The story introduces the character of Nessus, a Puppeteer who later became one of the main characters of the novel Ringworld. The story is retold, from the point of view of Nessus, in Juggler of Worlds.

"The Soft Weapon" has been included in the short story collections Neutron Star (1968) and Playgrounds of the Mind (1991).

==Plot==
Nessus is returning from a diplomatic mission to the Outsiders, having purchased what is apparently a Thrint stasis box, on a passenger ship run by a human couple, Jason and Anne Marie Papandreou.

They stop at Beta Lyrae to sight-see where they unexpectedly discover, by deep-radar, another stasis box. However, the box had been placed there as a trap by Kzinti pirates. The rogue Kzinti are using a dummy stasis box to lure ships that they detect to be in possession of stasis boxes. The Kzinti capture the crew and open the looted stasis box, which is revealed to be a Tnuctipun stasis box, not Thrintun. Stasis boxes (which are rare) often contain advanced technological products of immense military value.

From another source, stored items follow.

(** * scrna-parameter-estimation: the analysis notebooks, embedded and verified

    The repository consists of three notebooks:

    - the sampled power analysis (Python, pandas): [Module PowerCurve] for the
      power loop and [Module Pandas] for [drop_zero_col];
    - the generation of simulation data (Python, scanpy): [Module Simulation];
    - the SAVER comparison (R): [Module Saver].

    Each module embeds the cells of its notebook as Rocq functions; the
    sections that follow the modules prove the properties the specification
    states about them.

    Conventions of the embedding.
    - A Python or R exception is a value [Raise e] of the type [result]; a
      cell that raises stops the notebook, so everything after it is skipped.
    - Where a result depends on rounding (the comparison of a mean with a
      threshold, an identity that holds only without rounding: the gene
      filter and the size factors), the numbers are IEEE 754 binary64
      floats: the Standard Library's [SpecFloat], which computes.
    - Where rounding plays no part (p-values read from a file and compared
      with 0.05, ratios of counts) or preserves what is stated (bounds and
      symmetry of the correlations), the numbers are embedded exactly:
      p-values and powers as rationals ([Q]), the SAVER estimates as reals
      ([R]), with a missing number (pandas' NaN, R's NA and NaN) as [None].
    - Library calls (pandas, numpy, scanpy, R's stats) are embedded by what
      they are documented to do on the arguments the notebooks pass. *)

From Stdlib Require Import QArith Reals Lra Lia.
From Stdlib Require Import Floats.SpecFloat.
From stdpp Require Import base option list gmap strings pretty.

#[local] Open Scope nat_scope.

(** ** Exceptions *)

Inductive exn :=
  | FileNotFoundError (path : string)
  | ZeroDivisionError
  | ValueError
  | IndexError
  | SubscriptOutOfBounds
  | NonConformableArrays.

Inductive result (A : Type) : Type :=
  | Ok (a : A)
  | Raise (e : exn).
Arguments Ok {A} a.
Arguments Raise {A} e.

#[global] Instance result_ret : MRet result := @Ok.
#[global] Instance result_bind : MBind result :=
  λ A B f m, match m with Ok a => f a | Raise e => Raise e end.

Definition is_Ok {A} (r : result A) : Prop := ∃ a, r = Ok a.
Definition raises {A} (r : result A) : Prop := ∃ e, r = Raise e.

(** [for x in xs: body], threading the variables the body assigns. *)
Fixpoint for_each {A S : Type} (xs : list A) (body : A → S → result S) (s : S)
  : result S :=
  match xs with
  | [] => Ok s
  | x :: xs' => s' ← body x s; for_each xs' body s'
  end.
(** * Shared-buffer polling channel of PGlite (spike-memory-polling)

    A shallow embedding of [pglite-comm-polling.h] and [test-wasm.c] and the
    properties of the channel they implement.

    Target: the module is built with [emcc] for wasm32, so [int], [size_t]
    and [ssize_t] are all 32 bits wide.  Machine integers are mathematical
    integers ([Z]) with every wrap-around written out.  The three globals
    [g_input_buffer], [g_output_buffer] and [g_control] are the fields of one
    [Channel] record that every function receives and returns.  A [memcpy]
    that would leave one of its arrays has no defined behaviour in C; the
    embedding returns [None] for it. *)

From Stdlib Require Import ZArith List Lia Bool.
Import ListNotations.
Open Scope Z_scope.

(* ------------------------------------------------------------------ *)
(** ** Machine integers *)

Definition two32 : Z := 4294967296.
Definition two31 : Z := 2147483648.

(** Conversion to [uint32_t]. *)
Definition to_uint32 (x : Z) : Z := x mod two32.

(** Conversion to [size_t] (32 bits on wasm32). *)
Definition to_size_t (x : Z) : Z := x mod two32.

(** Conversion to [ssize_t] / [int] (32 bits, two's complement). *)
Definition to_ssize_t (x : Z) : Z :=
  let y := x mod two32 in if y <? two31 then y else y - two32.

(** Conversion to [uint8_t]. *)
Definition to_uint8 (x : Z) : Z := x mod 256.
(** Stability: the elements of one key keep their relative order. *)
Lemma insertBy_filter_key (c : Z) (x : A) (l : list A) :
  descending key l ->
  filter (fun a => key a =? c) (Js.insertBy cmp x l)
  = filter (fun a => key a =? c) (x :: l).
Proof.
  unfold descending.
  induction l as [|y l IH]; intros Hs; [reflexivity|].
  simpl Js.insertBy.
  destruct (cmp x y <=? 0) eqn:E; [reflexivity|].
  unfold cmp in E. apply Z.leb_gt in E.
  inversion Hs as [|? ? Hl Hall]; subst.
  change (filter (fun a => key a =? c) (y :: Js.insertBy cmp x l))
    with (if key y =? c
          then y :: filter (fun a => key a =? c) (Js.insertBy cmp x l)
          else filter (fun a => key a =? c) (Js.insertBy cmp x l)).
  rewrite (IH Hl). simpl.
  destruct (key x =? c) eqn:Ex, (key y =? c) eqn:Ey; try reflexivity.
  apply Z.eqb_eq in Ex, Ey. lia.
Qed.

Lemma sort_stable (c : Z) (l : list A) :
  filter (fun a => key a =? c) (Js.sort cmp l)
  = filter (fun a => key a =? c) l.
Proof.
  induction l as [|x l IH]; [reflexivity|].
  simpl Js.sort.
  rewrite insertBy_filter_key by apply sort_descending.
  simpl. rewrite IH. reflexivity.
Qed.
End SortByKey.

(** ** Auxiliary facts on lists and strings *)

Lemma filter_map_comm {A B : Type} (f : B -> bool) (g : A -> B) (l : list A) :
  filter f (map g l) = map g (filter (fun a => f (g a)) l).
Proof.
  induction l as [|a l IH]; simpl; [reflexivity|].
  destruct (f (g a)); simpl; rewrite IH; reflexivity.
Qed.

Lemma filter_filter {A : Type} (f g : A -> bool) (l : list A) :
  filter f (filter g l) = filter (fun a => (g a && f a)%bool) l.
Proof.
  induction l as [|a l IH]; simpl; [reflexivity|].
  destruct (g a); simpl; [destruct (f a)|]; rewrite IH; reflexivity.
Qed.

Lemma descending_map {A B : Type} (key : B -> Z) (g : A -> B) (l : list A) :
  descending (fun a => key (g a)) l -> descending key (map g l).
Proof.
  unfold descending. induction 1 as [|a l Hs IH Hall]; simpl.
  - constructor.
  - constructor; [exact IH|].
    apply Forall_map. exact Hall.
Qed.

Lemma startsWith_empty (s : string) : Js.startsWith s "" = true.
Proof. destruct s; reflexivity. Qed.

(** The empty string occurs in every string. *)
Lemma includes_empty (s : string) : Js.includes s "" = true.
Proof. destruct s; simpl; rewrite ?startsWith_empty; reflexivity. Qed.

(** ** The agent scorer *)

Lemma AGENTS_lowerCased (a : AgentMetadata) : In a AGENTS -> lowerCased a.
Proof.
  intros H. unfold lowerCased.
  assert (E : forallb (fun a =>
                forallb (fun s => String.eqb (Js.toLowerCase s) s)
                        (List.app (complexitySignals a) (domainSignals a)))
              AGENTS = true) by (vm_compute; reflexivity).
  rewrite forallb_forall in E. specialize (E a H).
  rewrite forallb_forall in E. apply Forall_forall.
  intros s Hs. apply String.eqb_eq, E, Hs.
Qed.

Lemma matchingSignals_ci (prompt : string) (signals : list string) :
  Forall (fun s => Js.toLowerCase s = s) signals ->
  matchingSignals (Js.toLowerCase prompt) signals
  = filter (ciSubstring prompt) signals.
Proof.
  intros H. unfold matchingSignals. apply filter_ext_in.
  intros s Hs. unfold ciSubstring.
  rewrite Forall_forall in H. rewrite (H s Hs). reflexivity.
Qed.

(** The confidence of [matchAgent] as a function of the number of pushes
    onto [matchedSignals]. *)
Lemma matchAgent_confidence (prompt : string) (a : AgentMetadata) :
  confidence (matchAgent prompt a)
  = signalConfidence
      (List.length (matchingSignals (Js.toLowerCase prompt)
                                    (complexitySignals a))
       + List.length (matchingSignals (Js.toLowerCase prompt)
                                      (domainSignals a))).
Proof.
  unfold matchAgent, signalConfidence.
  rewrite length_app.
  generalize (List.length (matchingSignals (Js.toLowerCase prompt)
                                           (complexitySignals a))
              + List.length (matchingSignals (Js.toLowerCase prompt)
                                             (domainSignals a)))%nat.
  intros [|n]; [reflexivity|].
  change (Nat.eqb (S n) 0) with false. cbv iota.
  destruct (Z.eqb_spec (Z.of_nat (S n)) 0) as [E|_]; [lia|].
  cbn [confidence]. f_equal. lia.
Qed.

Lemma matchAgent_matchedSignals (prompt : string) (a : AgentMetadata) :
  matchedSignals (matchAgent prompt a)
  = List.app (matchingSignals (Js.toLowerCase prompt) (complexitySignals a))
             (matchingSignals (Js.toLowerCase prompt) (domainSignals a)).
Proof.
  unfold matchAgent.
  destruct (List.app _ _) as [|s l]; [reflexivity|].
  destruct (Z.eqb_spec (Z.of_nat (List.length (s :: l))) 0) as [E|_];
    [cbn [List.length] in E; lia | reflexivity].
Qed.

Lemma signalConfidence_range (d : nat) :
  signalConfidence d = 0 \/ 60 <= signalConfidence d <= 95.
Proof.
  unfold signalConfidence. destruct d as [|d]; [left; reflexivity|].
  right. change (Nat.eqb (S d) 0) with false. cbv iota. lia.
Qed.

Lemma matchAgent_range (prompt : string) (a : AgentMetadata) :
  confidence (matchAgent prompt a) = 0
  \/ 60 <= confidence (matchAgent prompt a) <= 95.
Proof. rewrite matchAgent_confidence. apply signalConfidence_range. Qed.

(** The loop over the catalog keeps, in catalog order, the agents whose
    confidence reaches 50. *)
Lemma collectRecommendations_filter (prompt : string)
    (agents : list AgentMetadata) :
  collectRecommendations prompt agents
  = map (recommend prompt)
        (filter (fun a => 50 <=? confidence (matchAgent prompt a)) agents).
Proof.
  induction agents as [|a l IH]; simpl; [reflexivity|].
  destruct (50 <=? confidence (matchAgent prompt a)); simpl; rewrite IH;
    reflexivity.
Qed.

Lemma suggestAgent_valid (input : Js.Value) (prompt : string) :
  suggestAgentInputSchema input = Ok prompt ->
  suggestAgent input = Ok (mkSuggest (map toOutput (rankAgents prompt))).
Proof. intros H. unfold suggestAgent. rewrite H. reflexivity. Qed.

Lemma suggestAgent_inv (input : Js.Value) (out : SuggestAgentOutput) :
  suggestAgent input = Ok out ->
  exists prompt,
    suggestAgentInputSchema input = Ok prompt
    /\ recommendations out = map toOutput (rankAgents prompt).
Proof.
  unfold suggestAgent.
  destruct (suggestAgentInputSchema input) as [p|e]; [|discriminate].
  intros H. injection H as <-. exists p. split; reflexivity.
Qed.

Lemma rankAgents_In (prompt : string) (r : AgentRecommendation) :
  In r (rankAgents prompt) ->
  exists a, In a AGENTS /\ r = recommend prompt a
            /\ 50 <= confidence (matchAgent prompt a).
Proof.
  unfold rankAgents. intros H.
  apply (proj1 (sort_In recConfidence _ _)) in H.
  rewrite collectRecommendations_filter in H.
  apply in_map_iff in H. destruct H as [a [<- Ha]].
  apply filter_In in Ha. destruct Ha as [Ha Hc].
  exists a. repeat split; [exact Ha | apply Z.leb_le, Hc].
Qed.

Lemma AGENTS_name_inj (a b : AgentMetadata) :
  In a AGENTS -> In b AGENTS -> name a = name b -> a = b.
Proof.
  unfold AGENTS. simpl In.
  intros [<-|[<-|[<-|[<-|[]]]]] [<-|[<-|[<-|[<-|[]]]]] E;
    try reflexivity; vm_compute in E; discriminate E.
Qed.

Lemma matchedEntries_catalog (prompt : string) (a : AgentMetadata) :
  lowerCased a ->
  matchedEntries prompt a
  = (List.length (matchingSignals (Js.toLowerCase prompt)
                                  (complexitySignals a))
     + List.length (matchingSignals (Js.toLowerCase prompt)
                                    (domainSignals a)))%nat.
Proof.
  unfold lowerCased, matchedEntries. intros H.
  apply Forall_app in H. destruct H as [Hc Hd].
  rewrite !matchingSignals_ci by assumption. reflexivity.
Qed.

Lemma matchAgent_catalog (prompt : string) (a : AgentMetadata) :
  In a AGENTS ->
  confidence (matchAgent prompt a) = signalConfidence (matchedEntries prompt a).
Proof.
  intros Ha.
  rewrite matchedEntries_catalog by apply AGENTS_lowerCased, Ha.
  apply matchAgent_confidence.
Qed.
(* ===== verification/Prelude.v ===== *)
(** * A verification library for the data store behind the bidding application

    The repository is a bidding site; its program logic in C is the in-memory data
    store it vendors in src/auction/redis-3.0.2/src.  All C file names below
    are files of that directory.  The library follows the data structures
    upwards from bytes: conversions and byte-addressed containers, hash tables
    and lists, objects, the key space, the commands on keys and sets,
    transactions, the protocol that brings requests to the server, and a node of
    a cluster of servers.

    ** Files and what they model

    - Prelude.v (this file): notations, tactics, integers of a machine width
      ([uwrap], [swrap], [in_s64]), bytes, and memory with bounds ([rd], [wr], [load],
      [store], [memmove]): an access outside an allocation is [None].
    - Util.v: [string2ll], [string2l], [digits10], [ll2string] of util.c.
    - Intset.v: intset.c, over the bytes of the allocation.
    - Ziplist.v, ZiplistRep.v, ZiplistUpd.v, ZiplistOps.v: ziplist.c over
      the bytes of the allocation (operations; image of a list of entries and
      decoding; updates; public functions against lists).
    - Dict.v, DictRep.v, DictScan.v, DictIter.v, DictRandom.v: dict.c
      (tables and incremental rehashing; tables as finite maps; the scan cursor;
      hash functions and iterators; random elements).  [DictType] is the
      interface of a key type: the range of its hash.
    - Adlist.v: adlist.c over a heap of nodes with their pointers.
    - Object.v: string objects, encodings and reference counts of object.c,
      over a heap of objects.
    - Skiplist.v, SkiplistRep.v, SkiplistOps.v: the zsl functions of t_zset.c
      over a heap of nodes; [Score] (doubles) and [Member] (string objects) are
      the interfaces of what they compare, and both are implemented.
    - SetType.v: the setType functions of t_set.c, on [Intset.v] and [Dict.v].
    - Glob.v: [stringmatchlen] of util.c, on blocks of memory.
    - Crc.v: crc16.c, crc64.c and [keyHashSlot] of cluster.c.
    - Server.v: the part of [redisServer], [redisDb] and [redisClient]
      (redis.h) that commands share, the state monad of the commands, and [wp],
      which says that a command succeeds with a postcondition.
    - Pubsub.v: pubsub.c and the publication of key space events of notify.c.
    - Db.v, DbOk.v, DbRules.v, DbCommands.v: db.c and the hooks of multi.c on
      key changes (functions; the invariant [server_ok] and the promise of WATCH;
      one rule per function; the commands on keys).
    - SetCmd.v, SetCmdOk.v, SetCommands.v, SetAlgebra.v: the commands on sets of
      t_set.c (functions; rules; the commands; their results as set algebra).
    - Commands.v: the rows of the command table (redis.c) for these commands, and
      sequences of commands of many clients.
    - Multi.v, MultiOk.v, Transactions.v: multi.c, [call], [propagate] and
      [processCommand] of redis.c (functions; what a request may change;
      histories of requests and EXEC).
    - Sds.v: ranges, quoting and splitting of sds.c.
    - Protocol.v, ProtocolOk.v, Wire.v: reading requests from the query buffer,
      networking.c (functions; requests cut into any pieces; any bytes).
    - Cluster.v, ClusterOk.v, ClusterSafe.v: the state of a node of the cluster
      and the packets it exchanges, cluster.c (slot table, roles, epochs, failure
      reports, elections, manual failover; the invariant [table_ok] and rules
      for the functions that move slots and change roles; every packet keeps it).
    - ClusterCmd.v, ClusterCmdOk.v: the subcommands of CLUSTER that change the
      state, the end of [clusterCron], [clusterBeforeSleep], and [getNodeByQuery]
      (functions; their rules and the reference router [route]).
    - Election.v, ElectionOk.v: which actions leave an election alone, and what the
      others do to it; runs of many nodes whose messages are lost or reordered.
    - ClusterProps.v: the theorems about the cluster, which DemoCluster.v applies
      to a small cluster.
    - Demo.v, DemoTx.v, DemoWire.v: a concrete server on which the theorems
      about the commands, transactions and the protocol are applied, and runs
      that show where the code departs from what it means to do.

    ** How the parts meet

    Upper parts use lower ones through what was proved of them.  Hash tables
    whose behaviour as finite maps is [DictRep.dict_refines_map] appear as [gmap]s
    in the server state of Server.v, string objects as their text (Object.v
    relates an object and its text), and lists of clients as lists; set values
    stay the concrete objects of SetType.v (an intset in bytes, or a table in any
    state of rehashing), because commands on sets choose their algorithm by
    encoding and size and iterate over the concrete tables.  A pointer to a
    value of a database is the key it was found at: a value freed in
    the meantime is an access without result.  A connection (Protocol.v) holds
    the query buffer of a client of the same identifier in the server state.

    The cluster has a state of its own, because cluster.c reads the key space
    only to ask which slots have keys and whether a key is there: the record
    [around] of Cluster.v and the argument [present] of [getNodeByQuery].  Its
    slots are those of [keyHashSlot] (Crc.v).  Nodes point to each other by
    name, and following a name that is not in the table is no result.  A step
    of a node is an [event] of ClusterCmd.v: a packet, a command, a timer, or a
    change of what is around it; a cluster in ElectionOk.v is a map of nodes.

    A function of the code is a function of the model: pure ones return [option]
    ([None] is an access out of bounds or a failed assertion), commands are
    in the monad [M] of Server.v, with the same meaning of no result.  The class
    [Env] of Server.v holds what the commands take from outside: the clock, which
    may advance between any two readings, the hash function of tables, the memory
    that [realloc] returns, some settings, and [qsort] as any permutation.  The
    record [front] of Multi.v holds what [processCommand] asks of the rest.

    ** What the theorems show

    - Conversions: the accepted decimal strings are the canonical ones; printing
      and reading are inverse, within the buffer ([Util.v], [Object.v], [Sds.v]).
    - Containers: every sequence of public operations behaves as on the abstract
      structure, with no access out of bounds ([_refines_] theorems of Intset.v,
      ZiplistOps.v, DictRep.v, Adlist.v, SkiplistOps.v, SetType.v); rehashing and
      scanning terminate and scans lose nothing unless a table shrinks under
      them; iterators meet everything once.
    - Checksums equal polynomial division bit by bit; hash slots are those of
      the tag of the key ([Crc.v]).
    - Commands: from a consistent state every admissible command runs without a
      failed assertion, keeps the state consistent and the promise of WATCH; the
      set commands compute set algebra; expired keys are invisible; wrong types
      are refused without effect ([Commands.v], [SetAlgebra.v]).
    - Transactions: over any history of requests, an EXEC that runs has seen
      none of its watched keys change and runs its queue with nothing in between;
      refused requests change nothing and spoil the transaction, but for three
      kinds ([Transactions.v]).
    - Protocol: requests cut into any pieces are run whole, in order, with their
      arguments; any bytes at all parse to an end ([ProtocolOk.v], [Wire.v]).
    - Cluster: whatever a node meets, its slot table stays consistent and no
      assertion fails; claims, failovers and ADDSLOTS move exactly the slots they
      should; a failover needs a majority, and in runs where no vote comes
      between the scheduling of an election and the request for votes no two
      nodes win one epoch; queries are served where the slot table says
      ([ClusterProps.v]).
    - Subscriptions are consistent in both directions and a message reaches
      exactly its subscribers ([Pubsub.v]).

    ** Bounds and fuel

    Machine integers are [Z] with the wrap-around written out where the code can
    reach it (hash values, cursors, lengths of ziplists, checksums); counters that
    only a history of 2^63 steps could overflow are not wrapped.  Loops that are
    not structural have fuel, computed from their input by the functions
    themselves (the bytes of a list, the entries of a heap, the buckets of a
    table, the arguments of a request plus one, the bytes of a query buffer plus one);
    that it is enough is part of the theorems, which state that results exist.
    [admissible] (Commands.v) bounds what a command may meet: the right number of
    arguments, fewer than 2^29 elements in the sets it names, times that fit
    in 64 bits, and no volatile key named twice (that case is a finding).

    In the cluster epochs wrap at 64 bits; times and offsets, which would need
    a history of 2^63 milliseconds or bytes, do not.  [readings] counts the
    readings of the clock whose values are kept; times that nothing modelled
    depends on (of pings and pongs, of the end of a pause of the clients) are not
    read.  The nodes of a table are visited in the order of [map_to_list].  The
    properties of one node leave out packets that are part of a handshake and
    commands that would give slots to slaves ([packet_ok], [command_ok]).

    ** Not modelled

    - Persistence and replication (rdb.c, aof.c, rio.c, bio.c, replication.c but
      for a change of master by the cluster): files, processes and sockets; what commands feed to them is the log
      [propagated] of the server state.
    - Of cluster.c: nodes that join or leave (MEET, handshakes, FORGET, RESET),
      addresses, links, PUBLISH packets, the choice of gossip entries (an
      argument), the configuration file, the loop of [clusterCron] over the nodes
      (its results are arguments), read-only subcommands, the redirection of
      blocked clients, DUMP, RESTORE and MIGRATE.
    - Sentinel (sentinel.c), the event loop and sockets (ae*.c, anet.c), output to the clients
      (networking.c: replies are the list [c_reply] of a client), memory
      (zmalloc.c) and its limit, the slow log, latency and configuration files.
    - The commands on strings, lists, hashes and sorted sets (t_string.c,
      t_list.c, t_hash.c, t_zset.c but for the skip lists), SORT, SCAN, bit
      operations, HyperLogLog, scripting and blocking operations.
    - redis-cli.c, redis-benchmark.c, redis-check-*.c and the code of deps:
      tools and third-party code.
    - The Java web application of auction/src, which is not C. *)
From Stdlib Require Import Lia ZArith Sorted.
From stdpp Require Import base numbers list tactics option.
#[local] Open Scope Z_scope.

The Kzinti hope to use the contents of the box to develop weapons technology that will allow them to wage wars of conquest.

The box contains a Tnuctipun weapon which is capable of morphing into several devices, none of which is deemed useful by the Kzinti as a war weapon. However, one setting, an energy absorber, causes a Kzinti restraint field to fail, allowing Jason and Nessus to escape with the weapon. While free, Jason manages to discover a hidden setting for a matter-to-energy conversion beam, which is far more powerful than anything possessed by either human or Kzinti. Although Nessus remains free, Jason and the weapon are recaptured by the Kzinti.

The Kzinti, desperate to know how to access the hidden setting, threaten Jason's wife in an attempt to get him to divulge it, but he refuses. Her life is spared when the device, which is intelligent (and loyal to its long-extinct Tnuctipun masters), begins to speak. The Kzinti converse with the weapon, believing that they are getting knowledge of how to access the setting. However, the weapon, believing itself to have fallen into the possession of an enemy, tricks the Kzinti into activating a self-destruct mechanism. The Kzinti are killed, but the humans survive, in part thanks to technology used by the Kzinti to restrain them as prisoners, inadvertently protecting them from the blast and impact. Nessus then frees the humans and the three of them leave the planet.

==Timeline note==
This story itself contains clues which set it prior to the short story "Flatlander", specifically the apparent naming of the planet on which events take place as "Cue Ball" by Anne Marie ("I dub thee 'Cue Ball'"). In Flatlander, Gregory "Elephant" Pelton attempts to name their new-found planet "Cue Ball", but Bey tells him that that name is already taken by a Beta Lyrae planet. In the official timeline, as well as Juggler of Worlds, however, this story is set after the events of Flatlander.

== Adaptations ==
Niven adapted the story and retitled it "The Slaver Weapon" for a 1973 episode of Star Trek: The Animated Series. It was his second pitch for the show, after his original idea was rejected; the rejected idea later became Niven's novelette "The Borderland of Sol".

"The Slaver Weapon" script was in turn adapted by Alan Dean Foster as a chapter of the book Star Trek Log Ten.